One contemporary legend in Japan is that of "living dolls", described by American folklorist Jan Harold Brunvand as dolls that "acquire independent spirits as children play with them and talk to them." If a so-called living doll is mistreated or discarded by its owner, it is said that it may seek revenge against them. An example of this legend tells of a "three-legged" Licca-chan doll, left deformed and discarded in a public toilet. After being discovered by a woman who threw it aside in disgust, the doll cursed her, causing her to lose her sanity and eventually die in a mental hospital.

===Red Room Curse===

The Red Room Curse (赤い部屋, Akai heya) is an early Japanese Internet urban legend about a red pop-up ad which announces a forthcoming death of the person seeing it on their computer. A common version of the story says that, while browsing the Internet the victim will be presented with a pop-up of a black text saying "Do you like — ?" (あなたは〜好きですか?) on a red background. After trying to close it, the pop-up will reappear, this time the text saying "Do you like the red room?" (あなたは赤い部屋が好きですか?). Then, the screen will turn red, displaying a list of names of the Red Room's victims. The target will sense a mysterious presence behind them, after which they will lose consciousness. They will later be found dead in their home, with the walls of the room in which they are discovered "painted red with blood".

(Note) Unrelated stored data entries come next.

(** C7: the loader sends the warehouse one statement and no other,
    [SELECT * FROM <database>.PUBLIC.PENGUINS] with [<database>] the value
    of DEMO_DATABASE, or DEMO_DB when that is unset, and returns every row
    of its result set. *)
Theorem C7_single_fixed_query (g : Globals) (p : Process) (s : State) :
  let database := default "DEMO_DB" (environ p !! "DEMO_DATABASE") in
  let query := "SELECT * FROM " +:+ database +:+ ".PUBLIC.PENGUINS" in
  ∃ r s',
    load_penguins_data_body g p s = (r, s')
    ∧ (statements s' = statements s
       ∨ statements s' = (statements s ++ [query])%list)
    ∧ ∀ conn s0,
        get_db_connection g p s = (inr conn, s0) →
        sf_cursor (snowflake p) conn = None →
        statements s' = (statements s ++ [query])%list
        ∧ ∀ cur,
            sf_execute (snowflake p) conn query = inr cur →
            fetch_failure cur = None →
            r = inr (result_set cur).
Proof.
  intros database query.
  destruct (get_db_connection g p s) as [r0 s0] eqn:Hconn.
  destruct (get_db_connection_frame _ _ _ _ _ Hconn) as (Hst & _).
  assert (∀ conn, r0 = inr conn → sf_cursor (snowflake p) conn = None →
    load_penguins_data_body g p s
    = (match sf_execute (snowflake p) conn query with
       | inr cur =>
           match fetch_failure cur with
           | Some e => inl e
           | None => inr (result_set cur)
           end
       | inl e => inl e
       end,
       with_statements (λ l, (l ++ [query])%list) s0)) as Hrun.
  { intros conn -> Hcur. by apply load_body_with_connection. }
  destruct r0 as [e|conn]; [|destruct (sf_cursor (snowflake p) conn) as [e|] eqn:Hcur].
  - destruct (load_body_without_statement g p s (inl e) s0 Hconn I) as [e' ->].
    eexists _, _. split; [done|]. split; [by left|]. intros ? ? [=].
  - destruct (load_body_without_statement g p s (inr conn) s0 Hconn) as [e' ->].
    { rewrite Hcur. by eexists. }
    eexists _, _. split; [done|]. split; [by left|].
    intros ? ? [= <- <-]. by rewrite Hcur.
  - rewrite (Hrun conn eq_refl Hcur).
    eexists _, _. split; [done|]. simpl. rewrite Hst. split; [by right|].
    intros ? ? [= <- <-] _. split; [done|].
    intros cur -> ->. done.
Qed.

Lemma C7_single_fixed_query_witness :
  get_db_connection (globals_of "DOCKER") (bare_process (serving sample_table))
    fresh_state
  = (inr 1%nat,
     with_resource_cache (Some 1%nat)
       (with_connect_calls
          (λ _, [list_to_map
                   [("account", VNone); ("user", VNone); ("password", VNone);
                    ("warehouse", VStr "COMPUTE_WH"); ("role", VNone);
                    ("database", VNone);
                    ("login_timeout", VInt 15); ("network_timeout", VInt 15)]])
          fresh_state))
  ∧ ∃ s',
      load_penguins_data_body (globals_of "DOCKER")
        (bare_process (serving sample_table)) fresh_state
      = (inr sample_table, s')
      ∧ statements s' = ["SELECT * FROM DEMO_DB.PUBLIC.PENGUINS"].
Proof.
  split; [reflexivity|].
  destruct (C7_single_fixed_query (globals_of "DOCKER")
              (bare_process (serving sample_table)) fresh_state)
    as (r & s' & Hrun & _ & Hconn).
  destruct (Hconn 1%nat _ eq_refl eq_refl) as [Hst Hrows].
  exists s'. split; [|exact Hst].
  rewrite Hrun. f_equal. exact (Hrows _ eq_refl eq_refl).
Defined.

(** C9: after a load that ran the query and returned, a load less than 300
    seconds later returns the cached table and sends the warehouse nothing;
    a load 300 seconds later or more runs the query again and restarts the
    window. *)
Theorem C9_ttl_cache (g : Globals) (p : Process) (s s1 : State)
    (df : DataFrame) (t : Q) :
  data_cache_stale s →
  load_penguins_data g p s = (inr df, s1) →
  statements s1 = (statements s ++ [penguins_query p])%list
  ∧ ((t - clock s < 300)%Q →
     load_penguins_data g p (with_clock t s1) = (inr df, with_clock t s1))
  ∧ ((300 <= t - clock s)%Q →
     ∃ s2,
       load_penguins_data g p (with_clock t s1) = (inr df, s2)
       ∧ statements s2 = (statements s1 ++ [penguins_query p])%list
       ∧ data_cache s2 = Some (t, df)).
Proof.
  intros Hstale Hload.
  assert (st.cache_data 300 (load_penguins_data_body g p) s
          = match load_penguins_data_body g p s with
            | (inr d, s') => (inr d, with_data_cache (Some (clock s', d)) s')
            | (inl e, s') => (inl e, s')
            end) as Hmiss.
  { unfold st.cache_data, data_cache_stale in *.
    destruct (data_cache s) as [[created d]|]; [by rewrite Hstale|done]. }
  unfold load_penguins_data in Hload. rewrite Hmiss in Hload. clear Hmiss.
  destruct (get_db_connection g p s) as [r0 s0] eqn:Hconn.
  destruct (get_db_connection_frame _ _ _ _ _ Hconn) as (Hst & Hclk & _ & _ & Hrc).
  destruct r0 as [e|conn].
  { destruct (load_body_without_statement g p s (inl e) s0 Hconn I) as [e' He'].
    by rewrite He' in Hload. }
  destruct (sf_cursor (snowflake p) conn) as [e|] eqn:Hcur.
  { destruct (load_body_without_statement g p s (inr conn) s0 Hconn) as [e' He'].
    { rewrite Hcur. by eexists. }
    by rewrite He' in Hload. }
  rewrite (load_body_with_connection _ _ _ _ _ Hconn Hcur) in Hload.
  destruct (sf_execute (snowflake p) conn (penguins_query p)) as [e|cur] eqn:Hexec;
    [done|].
  destruct (fetch_failure cur) as [e|] eqn:Hfetch; [done|].
  injection Hload as <- <-. simpl. rewrite Hst, Hclk.
  split; [done|].
  unfold load_penguins_data, st.cache_data, st.fresh. simpl.
  split; intros Ht.
  - destruct (Qlt_le_dec (t - clock s) 300) as [_|Hge]; [done|].
    destruct (Qlt_not_le _ _ Ht Hge).
  - destruct (Qlt_le_dec (t - clock s) 300) as [Hlt|_].
    { destruct (Qlt_not_le _ _ Hlt Ht). }
    erewrite load_body_with_connection;
      [|apply get_db_connection_cached; simpl; by apply Hrc|done].
    rewrite Hexec, Hfetch. eexists. split; [done|]. simpl. by rewrite Hst.
Qed.

Lemma C9_ttl_cache_witness :
  data_cache_stale fresh_state
  ∧ ∃ s1,
      load_penguins_data (globals_of "DOCKER")
        (bare_process (serving sample_table)) fresh_state
      = (inr sample_table, s1)
      ∧ (299 - clock fresh_state < 300)%Q
      ∧ load_penguins_data (globals_of "DOCKER")
          (bare_process (serving sample_table)) (with_clock 299 s1)
        = (inr sample_table, with_clock 299 s1)
      ∧ (300 <= 300 - clock fresh_state)%Q
      ∧ ∃ s2,
          load_penguins_data (globals_of "DOCKER")
            (bare_process (serving sample_table)) (with_clock 300 s1)
          = (inr sample_table, s2)
          ∧ statements s2
            = ["SELECT * FROM DEMO_DB.PUBLIC.PENGUINS";
               "SELECT * FROM DEMO_DB.PUBLIC.PENGUINS"].
Proof.
  split; [exact I|].
  eexists. split; [reflexivity|].
  assert (299 - clock fresh_state < 300)%Q as Hlt by reflexivity.
  assert (300 <= 300 - clock fresh_state)%Q as Hge by (intros Hgt; discriminate Hgt).
  split; [exact Hlt|]. split.
  { exact (proj1 (proj2 (C9_ttl_cache (globals_of "DOCKER")
             (bare_process (serving sample_table)) fresh_state _ sample_table 299
             I eq_refl)) Hlt). }
  split; [exact Hge|].
  destruct (proj2 (proj2 (C9_ttl_cache (globals_of "DOCKER")
             (bare_process (serving sample_table)) fresh_state _ sample_table 300
             I eq_refl)) Hge) as (s2 & Hrun & Hst & _).
  exists s2. split; [exact Hrun|exact Hst].
Defined.

(** ** More on the Filter Engine *)

Lemma row_selected_intersection sp sp' isl isl' sx sx' r :
  row_selected (list_intersection sp sp') (list_intersection isl isl')
    (list_intersection sx sx') r
  ↔ row_selected sp' isl' sx' r ∧ row_selected sp isl sx r.
Proof.
  unfold row_selected. rewrite !list_elem_of_intersection.
  destruct (SEX r) as [x|]; simpl; [rewrite list_elem_of_intersection|]; tauto.
Qed.

(** X1: filtering a view again with other selections is filtering the table
    once with the three intersections; so two filterings give the same view
    in either order. *)
Theorem filter_twice_is_intersection (df : DataFrame)
    (sp isl sx sp' isl' sx' : list string) :
  apply_filters (apply_filters df sp isl sx) sp' isl' sx'
  = apply_filters df (list_intersection sp sp') (list_intersection isl isl')
      (list_intersection sx sx')
  ∧ apply_filters (apply_filters df sp isl sx) sp' isl' sx'
    = apply_filters (apply_filters df sp' isl' sx') sp isl sx.
Proof.
  rewrite !apply_filters_filter, !list_filter_filter. split.
  - apply list_filter_iff. intros r. by rewrite row_selected_intersection.
  - apply list_filter_iff. intros r. tauto.
Qed.

(** X2: the view depends on the members of the three selections only, not
    on their order or on repetitions. *)
Theorem filter_reads_members_only (df : DataFrame)
    (sp isl sx sp' isl' sx' : list string) :
  (∀ x, x ∈ sp ↔ x ∈ sp') → (∀ x, x ∈ isl ↔ x ∈ isl') →
  (∀ x, x ∈ sx ↔ x ∈ sx') →
  apply_filters df sp isl sx = apply_filters df sp' isl' sx'.
Proof.
  intros Hsp Hisl Hsx. rewrite !apply_filters_filter.
  apply list_filter_iff. intros r. unfold row_selected.
  rewrite Hsp, Hisl. destruct (SEX r) as [x|]; simpl; [rewrite Hsx|]; tauto.
Qed.

Lemma filter_reads_members_only_witness :
  (∀ x, x ∈ ["Gentoo"; "Adelie"; "Gentoo"] ↔ x ∈ ["Adelie"; "Gentoo"])
  ∧ apply_filters sample_table ["Gentoo"; "Adelie"; "Gentoo"] ["Biscoe"] ["FEMALE"]
    = apply_filters sample_table ["Adelie"; "Gentoo"] ["Biscoe"] ["FEMALE"].
Proof.
  assert (∀ x, x ∈ ["Gentoo"; "Adelie"; "Gentoo"] ↔ x ∈ ["Adelie"; "Gentoo"]) as Hm.
  { intros x. rewrite !elem_of_cons, !elem_of_nil. tauto. }
  split; [exact Hm|].
  apply filter_reads_members_only; [exact Hm|tauto|tauto].
Defined.

(** X3: when each selection shrinks, the new view is a sub-list of the old
    one: rows only disappear, none appears and none moves. *)
Theorem filter_shrinks_to_sublist (df : DataFrame)
    (sp isl sx sp' isl' sx' : list string) :
  sp ⊆ sp' → isl ⊆ isl' → sx ⊆ sx' →
  apply_filters df sp isl sx `sublist_of` apply_filters df sp' isl' sx'.
Proof.
  intros Hsp Hisl Hsx. rewrite !apply_filters_filter.
  rewrite <- (list_filter_filter_l (row_selected sp isl sx)
                (row_selected sp' isl' sx') df).
  - apply sublist_filter.
  - intros r (Hs & Hi & Hx). split_and!; auto.
    destruct (SEX r); simpl in *; auto.
Qed.

Lemma filter_shrinks_to_sublist_witness :
  ["Gentoo"] ⊆ ["Adelie"; "Gentoo"]
  ∧ apply_filters sample_table ["Gentoo"] ["Biscoe"; "Torgersen"] ["FEMALE"; "MALE"]
    `sublist_of`
    apply_filters sample_table ["Adelie"; "Gentoo"] ["Biscoe"; "Torgersen"]
      ["FEMALE"; "MALE"].
Proof.
  assert (["Gentoo"] ⊆ ["Adelie"; "Gentoo"]) as Hsub.
  { intros x Hx. apply list_elem_of_singleton in Hx as ->. right. left. }
  split; [exact Hsub|].
  apply filter_shrinks_to_sublist; [exact Hsub|done|done].
Defined.

(** X4: the views of two species selections without a common member split
    the view of the two selections taken together: the row counts add up. *)
Theorem disjoint_species_views_add_up (df : DataFrame)
    (sp sp' isl sx : list string) :
  (∀ x, x ∈ sp → x ∉ sp') →
  length (apply_filters df (sp ++ sp') isl sx)
  = (length (apply_filters df sp isl sx) + length (apply_filters df sp' isl sx))%nat.
Proof.
  intros Hdisj. rewrite !apply_filters_filter.
  induction df as [|r df IH]; [done|].
  rewrite !filter_cons.
  destruct (decide (row_selected sp isl sx r)) as [H1|H1];
    destruct (decide (row_selected sp' isl sx r)) as [H2|H2];
    destruct (decide (row_selected (sp ++ sp') isl sx r)) as [H3|H3];
    simpl; rewrite ?IH; try lia; exfalso; unfold row_selected in *;
    rewrite ?elem_of_app in *.
  - destruct H1 as [H1 _], H2 as [H2 _]. by apply (Hdisj _ H1).
  - destruct H1 as [H1 _], H2 as [H2 _]. by apply (Hdisj _ H1).
  - tauto.
  - tauto.
  - tauto.
Qed.

Lemma disjoint_species_views_add_up_witness :
  (∀ x, x ∈ ["Adelie"] → x ∉ ["Gentoo"])
  ∧ length (apply_filters sample_table ["Adelie"; "Gentoo"]
              ["Biscoe"; "Torgersen"] ["FEMALE"; "MALE"])
    = (length (apply_filters sample_table ["Adelie"] ["Biscoe"; "Torgersen"]
                 ["FEMALE"; "MALE"])
       + length (apply_filters sample_table ["Gentoo"] ["Biscoe"; "Torgersen"]
                   ["FEMALE"; "MALE"]))%nat.
Proof.
  assert (∀ x, x ∈ ["Adelie"] → x ∉ ["Gentoo"]) as Hd.
  { intros x Hx%list_elem_of_singleton Hy%list_elem_of_singleton. by subst. }
  split; [exact Hd|].
  exact (disjoint_species_views_add_up sample_table ["Adelie"] ["Gentoo"] _ _ Hd).
Defined.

===Square (or the Corner Game)===

Square (スクエア) is an urban legend game circulated in East Asia. The game requires four players and can allegedly summon a supernatural entity.

===Teke Teke (or Kashima Reiko)===

Teke Teke (テケテケ) is the ghost of a young woman or schoolgirl who fell on a railway line, which resulted in her body being cut in half by a train. She is an onryō, or a vengeful spirit, who lurks around urban areas and train stations at night. Since she no longer has her legs, she travels on either her hands or elbows, dragging her upper torso along the ground and making a scratching or "teke teke"-like sound. If she encounters a potential victim, she will chase them and slice them in half at the torso with a scythe or another bladed weapon.

In some versions of the Teke Teke story, the spirit is identified as Kashima Reiko, who is said to have died when her legs were severed from her body by a train. According to legend, her legless ghost haunts bathrooms, asking occupants if they know where her legs are. If a questioned individual replies with an answer that Kashima deems unacceptable, she will tear or cut their legs off. Individuals may escape Kashima by replying that her legs are on the Meishin Expressway, or by answering her question with the phrase "kamen shinin ma", which translates to "mask death demon".

=== Hasshaku-sama (or Ms. Eight Foot Tall) ===

Hasshaku-sama (八尺様; 'Ms. Eight Foot Tall') is a Japanese urban legend that is depicted as a female giant creature that arose in the internet.